Design that treats grifted information as proprietary material is not good design.

It has often been said that if something is free, then you are the product. It turns out the situation is much more complicated because you are complicated.

“You,” to the data-grifter, are a multitude of facts. Some of them you willingly share. Some are gathered when you think no one is watching. And some are inferred by who you know and what the grifters know about them. Consent in this situation is cloudy. What, exactly, are you agreeing to share about yourself when you use a service? Few know.

Though the majority of Americans encounter privacy notices multiple times each week, only 22% say they read them all. Even fewer claim to understand what they’re reading. That’s a pretty bad state of affairs. One would think that given such poor readership and comprehension of this incredibly important material, these friendly services would make a better effort to communicate it and gain true consent. But the companies that stand to gain the most by gathering information about you stand to lose the most if you actually know what the hell they’re up to. Why? Because whatever you get from them is just the worm they dangle into the pond. You’re the fish; their customers are the fish-eaters.

Beyond privacy, disclosure, and consent is ownership. Who owns your information? The question seems to provide the answer: you! It’s your information. But, virtually every service you use claims ownership over the information you provide. That, too, is buried within the virtually impenetrable wall of legal jargon that so many of us never read.

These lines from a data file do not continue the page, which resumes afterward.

(** * godns: the query-execution engine, embedded in Rocq

    A shallow embedding of [client.go] (configuration and options), of the
    transport strategies ([queryUDPTCP], [queryDoT], [queryDoH],
    [exchangeWithProxy], [exchangeDoTWithProxy], [createDialer],
    [getProxyURL]) and of the query surface ([queryServer], [MultiQuery]).

    The sources hold the transport strategies twice.  The embedding follows
    the first definition of each, whose retry loop is written out; the second
    hands the same operation to a [withRetry] that is not among the sources.

    Conventions.
    - Go's [int] and [time.Duration] are 64-bit signed integers: they are [Z]
      with the wrap-around written out ([wrap64]).
    - A Go [error] is identified with its message; [nil] is [None].
    - A Go function returning a pointer and an error returns [GoRet T].
    - Everything the package asks of its collaborators (miekg/dns, net/url,
      net/http, x/net/proxy, the network itself) is read from two records:
      [Lib] for the pure library functions and [Net] for what one goroutine
      observes of the outside world.  The code is a function of them. *)

From Stdlib Require Import ZArith Lia Ascii String.
From stdpp Require Import base option list strings pretty gmap fin_maps.

Local Open Scope string_scope.
Local Open Scope list_scope.
Local Open Scope Z_scope.

(** ** Machine integers *)

Definition wrap64 (z : Z) : Z := (z + 2 ^ 63) mod 2 ^ 64 - 2 ^ 63.
Definition MaxInt64 : Z := 2 ^ 63 - 1.

(** [i++] on a Go [int]. *)
Definition int_incr (i : Z) : Z := wrap64 (i + 1).

(** [time.Duration] counts nanoseconds. *)
Definition Millisecond : Z := 1000000.
Definition Second : Z := 1000 * Millisecond.
Definition Duration_mul (a b : Z) : Z := wrap64 (a * b).

(** ** client.go *)

Definition DoHServers : list string :=
  [ "https://dns.alidns.com/dns-query";
    "https://doh.pub/dns-query";
    "https://1.12.12.12/dns-query";
    "https://120.53.53.53/dns-query";
    "https://1.1.1.1/dns-query" ].

Definition DoTServers : list string :=
  [ "223.5.5.5:853";
    "223.6.6.6:853";
    "1.12.12.12:853";
    "120.53.53.53:853";
    "8.8.8.8:853";
    "1.1.1.1:853" ].

Definition UDPServers : list string :=
  [ "223.5.5.5:53";
    "223.6.6.6:53";
    "114.114.114.114:53";
    "114.114.115.115:53";
    "1.12.12.12:53";
    "120.53.53.53:53";
    "119.29.29.29:53";
    "182.254.116.116:53";
    "8.8.8.8:53";
    "1.1.1.1:53" ].

(** [type Protocol string]: any string is a value of the type. *)
Definition Protocol := string.
Definition UDP : Protocol := "udp".
Definition TCP : Protocol := "tcp".
Definition DoT : Protocol := "dot".
Definition DoH : Protocol := "doh".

That such agreements are written to repel exactly those for whom it is most consequential but designed to be so easily dismissible is what makes the grift a grift.

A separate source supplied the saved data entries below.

Lemma C1_no_keyword_not_recognized_witness :
  includes "filter under 100" "search" = false /\
  handleExecuteCommand any_sanitizer (mkCommand (Some "filter under 100")) empty_page =
    (mkResponse true (Some "Command not recognized") None, empty_page).
Proof.
  split; [reflexivity|].
  apply (C1_no_keyword_not_recognized any_sanitizer (Some "filter under 100") empty_page);
    reflexivity.
Defined.

End CommandFacts.

Module DecisionFacts.
Import Str StrFacts Command Dom Exec CommandFacts.

(** C2, claim as stated: with no search box on the page the response has
    [success: false].  The response of [handleExecuteCommand] says
    [success: true]; the failure is only in the result text. *)
Lemma C2_no_search_box_success_true :
  handleExecuteCommand any_sanitizer (mkCommand (Some "search for shoes")) empty_page =
    (mkResponse true (Some "No search box found on this page") None, empty_page) /\
  findSearchInputs empty_page = [].
Proof. split; reflexivity. Qed.

(** C2 (amended): when the command is a search and discovery finds no search
    input, nothing throws, the response is
    [{success: true, result: 'No search box found on this page'}], and the
    page (element values and effects) is returned unchanged. *)
Theorem C2_no_search_box_response : forall sv t q d,
  decide_action t = DoSearch q -> findSearchInputs d = [] ->
  handleExecuteCommand sv (mkCommand t) d =
    (mkResponse true (Some "No search box found on this page") None, d).
Proof.
  intros sv t q d Hq Hd.
  unfold handleExecuteCommand.
  rewrite executeBasicCommand_decide; simpl; rewrite Hq.
  unfold performSearch, bind, gets. rewrite Hd. reflexivity.
Qed.

Lemma C2_no_search_box_response_witness :
  findSearchInputs empty_page = [] /\
  handleExecuteCommand any_sanitizer (mkCommand (Some "search for shoes")) empty_page =
    (mkResponse true (Some "No search box found on this page") None, empty_page).
Proof.
  split; [reflexivity|].
  apply (C2_no_search_box_response any_sanitizer (Some "search for shoes") "shoes" empty_page);
    reflexivity.
Defined.

(** C3, claim as stated: text with a filter keyword and a navigation keyword
    resolves to Filter (checked before navigate).  There is no filter
    keyword set: "filter by price next page" resolves to Navigate Next. *)
Lemma C3_filter_and_next_is_navigate :
  includes (command_text (Some "filter by price next page")) "filter" = true /\
  decide_action (Some "filter by price next page") = DoNavigate Next.
Proof. split; reflexivity. Qed.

The value of just my name, age, height, weight, education, profession, ethnicity, affiliations, purchases, browsing history, sexual preferences, relationships, thoughts, feelings, and fears is hardly much. Few would buy such information; I would never even think to sell it. But the value of such a data profile for millions is astronomical. The power of being the one to sell it, even more staggering.

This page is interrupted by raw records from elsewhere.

(** * Task Manager API: the request-to-storage mapping layer

    A shallow embedding of [app/models.py], [app/crud.py] and the request
    handlers of [app/main.py], over a model of the one-table datastore.

    - Payload validation ([TaskBase], [TaskCreate], [TaskUpdate], [Task]) is a
      set of total functions returning [option].
    - The repository functions of [crud.py] run in a state-and-exception
      monad over the datastore: a raised exception keeps the state reached
      so far (the pool is opened with [autocommit], nothing is rolled back).
    - The handlers of [main.py] map repository results to responses. *)

From Stdlib Require Import ZArith List Ascii String Bool Lia.
From Stdlib Require Import Permutation Sorted Orders Mergesort.
Import ListNotations.

Local Open Scope string_scope.
Local Open Scope list_scope.
Local Open Scope Z_scope.

(* ===================================================================== *)
(** ** models.py *)
(* ===================================================================== *)

(** A calendar date and a timestamp, each as a point on an integer line. *)
Definition date := Z.
Definition datetime := Z.

(** [TaskStatus = Literal['pending', 'in_progress', 'completed']] *)
Definition TaskStatus : list string := ["pending"; "in_progress"; "completed"].

Definition is_TaskStatus (s : string) : bool :=
  existsb (String.eqb s) TaskStatus.

(** One field of a request body: not mentioned, mentioned as [null], or
    mentioned with a value. A character of a Python [str] is one character
    of the string here, so [String.length] is Python's [len]. *)
Inductive Field (A : Type) : Type :=
| Unset : Field A
| Null : Field A
| Val (a : A) : Field A.
Arguments Unset {A}.
Arguments Null {A}.
Arguments Val {A} a.

(** The request body of POST and PUT before validation. *)
Record Payload : Type := mkPayload {
  p_title : Field string;
  p_description : Field string;
  p_status : Field string;
  p_due_date : Field date
}.

(** [Field(..., min_length=1, max_length=255)] on a [str]. *)
Definition title_length_ok (s : string) : bool :=
  (1 <=? Z.of_nat (String.length s)) && (Z.of_nat (String.length s) <=? 255).

(** [TaskBase] / [TaskCreate]: [title] is required, [status] defaults to
    ['pending'], the two others default to [None]. *)
Record TaskCreate : Type := mkTaskCreate {
  c_title : string;
  c_description : option string;
  c_status : string;
  c_due_date : option date
}.

(** [Optional[T] = Field(None)]: absent and [null] both give [None]. *)
Definition optional {A : Type} (f : Field A) : option A :=
  match f with
  | Val a => Some a
  | _ => None
  end.

(** Validation of a creation body; [None] is pydantic's ValidationError. *)
Definition validate_TaskCreate (p : Payload) : option TaskCreate :=
  match p_title p with
  | Val t =>
      if title_length_ok t then
        match p_status p with
        | Unset =>
            Some (mkTaskCreate t (optional (p_description p)) "pending"
                               (optional (p_due_date p)))
        | Val s =>
            if is_TaskStatus s then
              Some (mkTaskCreate t (optional (p_description p)) s
                                 (optional (p_due_date p)))
            else None
        | Null => None
        end
      else None
  | _ => None
  end.

(** [TaskUpdate]: every field is [Optional] with default [None]. The model
    remembers which fields the body set ([model_fields_set]): [Unset] is a
    field left at its default, [Null] a field set to [None]. *)
Record TaskUpdate : Type := mkTaskUpdate {
  u_title : Field string;
  u_description : Field string;
  u_status : Field string;
  u_due_date : Field date
}.

(** The constraints of an [Optional] field apply to a value, not to [None]. *)
Definition nullable_ok {A : Type} (ok : A -> bool) (f : Field A) : bool :=
  match f with
  | Val a => ok a
  | _ => true
  end.

Definition validate_TaskUpdate (p : Payload) : option TaskUpdate :=
  if nullable_ok title_length_ok (p_title p)
     && nullable_ok is_TaskStatus (p_status p)
  then Some (mkTaskUpdate (p_title p) (p_description p) (p_status p)
                          (p_due_date p))
  else None.

(** [Task(TaskBase)]: the record returned to clients. *)
Record Task : Type := mkTask {
  task_id : Z;
  title : string;
  description : option string;
  status : string;
  due_date : option date;
  created_at : datetime;
  updated_at : datetime
}.

(** A Python value passed to or returned by the driver. *)
Inductive Value : Type :=
| VNone
| VStr (s : string)
| VInt (z : Z)
| VDate (d : date).

Definition of_str (f : option string) : Value :=
  match f with Some s => VStr s | None => VNone end.

Definition of_date (f : option date) : Value :=
  match f with Some d => VDate d | None => VNone end.

(** [model_dump(exclude_unset=True)]: the dict of the fields that were set,
    in declaration order, [None] included. *)
Definition dump_field {A : Type} (key : string) (inj : A -> Value)
    (f : Field A) : list (string * Value) :=
  match f with
  | Unset => []
  | Null => [(key, VNone)]
  | Val a => [(key, inj a)]
  end.

Definition model_dump_exclude_unset (u : TaskUpdate) : list (string * Value) :=
  dump_field "title" VStr (u_title u)
  ++ dump_field "description" VStr (u_description u)
  ++ dump_field "status" VStr (u_status u)
  ++ dump_field "due_date" VDate (u_due_date u).

(* ===================================================================== *)
(** ** The datastore *)
(* ===================================================================== *)

(** A row of the [tasks] table as the driver returns it: a column that the
    table lets be NULL is an [option]. *)
Record Row : Type := mkRow {
  r_task_id : Z;
  r_title : option string;
  r_description : option string;
  r_status : option string;
  r_due_date : option date;
  r_created_at : datetime;
  r_updated_at : datetime
}.

(** The table definition is not among the application's modules: whether
    the [title] and [status] columns are declared NOT NULL is a parameter
    of the store. *)
Record Schema : Type := mkSchema {
  title_not_null : bool;
  status_not_null : bool
}.

(** The statements the repository sends. *)
Inductive Stmt : Type :=
| Insert (values : list Value)
| SelectOne (task_id : Z)
| SelectPage (limit skip : Z)
| Update (update_data : list (string * Value)) (task_id : Z)
| Delete (task_id : Z).

(** Modelled from the spec: the datastore behind the connection, which is
    an external collaborator (sections 3, 4.2, 4.3 and 6). A single table
    keyed by [task_id]; the store assigns [task_id], [created_at] and
    [updated_at]; every statement is durable at once (autocommit).
    [rows] is the table in storage order, [next_id] the key the next insert
    gets, [clock] the server time, [faults] tells which of the coming
    round trips fail, [log] lists the statements received so far. *)
Record DB : Type := mkDB {
  schema : Schema;
  rows : list Row;
  next_id : Z;
  clock : datetime;
  faults : list bool;
  log : list Stmt
}.

Definition set_rows (rs : list Row) (db : DB) : DB :=
  mkDB (schema db) rs (next_id db) (clock db) (faults db) (log db).

(** What a cursor holds after [execute]. *)
Record Cursor : Type := mkCursor {
  fetched : list Row;
  rowcount : Z;
  lastrowid : Z
}.

Inductive Exn : Type :=
| OperationalError
| IntegrityError
| ProgrammingError
| ValidationError.

Inductive Outcome (A : Type) : Type :=
| Return (a : A)
| Raise (e : Exn).
Arguments Return {A} a.
Arguments Raise {A} e.

(** A computation on the connection: a result or an exception, and the
    datastore it leaves behind in both cases. *)
Definition M (A : Type) : Type := DB -> Outcome A * DB.

Definition ret {A : Type} (a : A) : M A := fun db => (Return a, db).

Definition raise {A : Type} (e : Exn) : M A := fun db => (Raise e, db).

Definition bind {A B : Type} (m : M A) (k : A -> M B) : M B :=
  fun db =>
    match m db with
    | (Return a, db') => k a db'
    | (Raise e, db') => (Raise e, db')
    end.

(** [try: body  except Exception as e: handler] *)
Definition try_except {A : Type} (body : M A) (handler : Exn -> M A) : M A :=
  fun db =>
    match body db with
    | (Return a, db') => (Return a, db')
    | (Raise e, db') => handler e db'
    end.

Declare Scope monad_scope.
Delimit Scope monad_scope with monad.
Notation "x <- m ;; k" := (bind m (fun x => k))
  (at level 100, m at next level, right associativity) : monad_scope.
Local Open Scope monad_scope.

(** [ORDER BY created_at DESC]: the order relation of the sort. Rows with
    the same [created_at] keep an order the sort fixes. *)
Module CreatedAtDesc <: TotalLeBool.
Definition t := Row.
Definition leb (a b : Row) : bool := r_created_at b <=? r_created_at a.
Theorem leb_total : forall a b, leb a b = true \/ leb b a = true.
Proof. intros a b. unfold leb. rewrite !Z.leb_le. lia. Qed.
End CreatedAtDesc.

Module RowSort := Sort CreatedAtDesc.

Definition order_by_created_at_desc (rs : list Row) : list Row :=
  RowSort.sort rs.

(** One [column = value] of an UPDATE applied to a row; [None] when the
    store refuses it (NULL into a NOT NULL column, a value of the wrong
    type, an unknown column). *)
Definition assign (sch : Schema) (key : string) (v : Value) (r : Row)
  : option Row :=
  if String.eqb key "title" then
    match v with
    | VStr s => Some (mkRow (r_task_id r) (Some s) (r_description r) (r_status r)
                            (r_due_date r) (r_created_at r) (r_updated_at r))
    | VNone => if title_not_null sch then None
               else Some (mkRow (r_task_id r) None (r_description r) (r_status r)
                                (r_due_date r) (r_created_at r) (r_updated_at r))
    | _ => None
    end
  else if String.eqb key "description" then
    match v with
    | VStr s => Some (mkRow (r_task_id r) (r_title r) (Some s) (r_status r)
                            (r_due_date r) (r_created_at r) (r_updated_at r))
    | VNone => Some (mkRow (r_task_id r) (r_title r) None (r_status r)
                           (r_due_date r) (r_created_at r) (r_updated_at r))
    | _ => None
    end
  else if String.eqb key "status" then
    match v with
    | VStr s => Some (mkRow (r_task_id r) (r_title r) (r_description r) (Some s)
                            (r_due_date r) (r_created_at r) (r_updated_at r))
    | VNone => if status_not_null sch then None
               else Some (mkRow (r_task_id r) (r_title r) (r_description r) None
                                (r_due_date r) (r_created_at r) (r_updated_at r))
    | _ => None
    end
  else if String.eqb key "due_date" then
    match v with
    | VDate d => Some (mkRow (r_task_id r) (r_title r) (r_description r)
                             (r_status r) (Some d) (r_created_at r) (r_updated_at r))
    | VNone => Some (mkRow (r_task_id r) (r_title r) (r_description r)
                           (r_status r) None (r_created_at r) (r_updated_at r))
    | _ => None
    end
  else None.

Fixpoint assign_all (sch : Schema) (kvs : list (string * Value)) (r : Row)
  : option Row :=
  match kvs with
  | [] => Some r
  | (key, v) :: kvs' =>
      match assign sch key v r with
      | Some r' => assign_all sch kvs' r'
      | None => None
      end
  end.

Definition touch (now : datetime) (r : Row) : Row :=
  mkRow (r_task_id r) (r_title r) (r_description r) (r_status r)
        (r_due_date r) (r_created_at r) now.

(** [UPDATE tasks SET ... WHERE task_id = id] over the table: the rows after
    the statement and the number of rows matched, or [None] when a matching
    row refuses an assignment. A matched row gets [updated_at := now]. *)
Fixpoint update_rows (sch : Schema) (now : datetime)
    (kvs : list (string * Value)) (id : Z) (rs : list Row)
  : option (list Row * Z) :=
  match rs with
  | [] => Some ([], 0)
  | r :: rs' =>
      match update_rows sch now kvs id rs' with
      | None => None
      | Some (out, n) =>
          if r_task_id r =? id then
            match assign_all sch kvs r with
            | Some r' => Some (touch now r' :: out, n + 1)
            | None => None
            end
          else Some (r :: out, n)
      end
  end.

(** The row an INSERT of [(title, description, status, due_date)] adds. *)
Definition insert_row (id : Z) (now : datetime) (values : list Value)
  : option Row :=
  match values with
  | [VStr t; d; VStr s; dd] =>
      match d, dd with
      | (VStr _ | VNone), (VDate _ | VNone) =>
          Some (mkRow id (Some t)
                  (match d with VStr x => Some x | _ => None end)
                  (Some s)
                  (match dd with VDate x => Some x | _ => None end)
                  now now)
      | _, _ => None
      end
  | _ => None
  end.

(** The effect of a statement that reached the store. *)
Definition run (st : Stmt) : M Cursor := fun db =>
  match st with
  | Insert values =>
      match insert_row (next_id db) (clock db) values with
      | Some r =>
          (Return (mkCursor [] 1 (next_id db)),
           mkDB (schema db) (rows db ++ [r]) (next_id db + 1) (clock db)
                (faults db) (log db))
      | None => (Raise IntegrityError, db)
      end
  | SelectOne id =>
      let found := filter (fun r => r_task_id r =? id) (rows db) in
      (Return (mkCursor found (Z.of_nat (List.length found)) 0), db)
  | SelectPage limit skip =>
      if (limit <? 0) || (skip <? 0) then (Raise ProgrammingError, db)
      else
        let page := firstn (Z.to_nat limit)
                      (skipn (Z.to_nat skip)
                         (order_by_created_at_desc (rows db))) in
        (Return (mkCursor page (Z.of_nat (List.length page)) 0), db)
  | Update kvs id =>
      match update_rows (schema db) (clock db) kvs id (rows db) with
      | Some (rs, n) => (Return (mkCursor [] n 0), set_rows rs db)
      | None => (Raise IntegrityError, db)
      end
  | Delete id =>
      let kept := filter (fun r => negb (r_task_id r =? id)) (rows db) in
      let removed := Z.of_nat (List.length (rows db))
                     - Z.of_nat (List.length kept) in
      (Return (mkCursor [] removed 0), set_rows kept db)
  end.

When you signed up for a place to post your thoughts and pictures, were you consenting to the consignment of your information and the creation of a Machiavellian, rat-king of an information machine against which almost no individual has leverage? When put that way, who on Earth would say “yes”?

Design without philosophy and ethics is not good design.

No idea exists alone. Every idea is the product of other, more foundational ideas. And those ideas, of course, were birthed by ideas that came before them. It’s ideas all the way down.

That, in a nutshell, is a theory of knowledge. Or, as the philosophers call it, epistemology. Everything we know is the result of beliefs about the nature of perception, reason, memory, and testimony. In fact, those four things are the ways by which we come by knowledge. We perceive things to be, we process those perceptions with our brains, we store them in our memory, and then we talk and write about them. Others hear and read those things — perception, again — and then follow the same process. Knowledge is an epistemological cycle. So what? Well, that’s the basic philosophy of an idea.

That means that anything we think might be a good idea has to account for how it got in our heads in the first place, and then has to get out of our heads and into the heads of others so that they might bring to it a perspective we don’t have on our own. That is the basic ethics of an idea. Is an idea good? Why? For whom? What does a world with that idea look like? What about a world without it?

Not everything that can be imagined should come into being. Some ideas are simply not good. But if there is no one to dissect an idea from a variety of philosophical angles and take ethical responsibility for its interpretation and execution, then we should expect most ideas to have consequences that are unappealing to most people. It’s not that most ideas are malicious. To the contrary, I think most ideas come from a place of relatively good intent. But as they say, the road to dystopia is paved with good intent.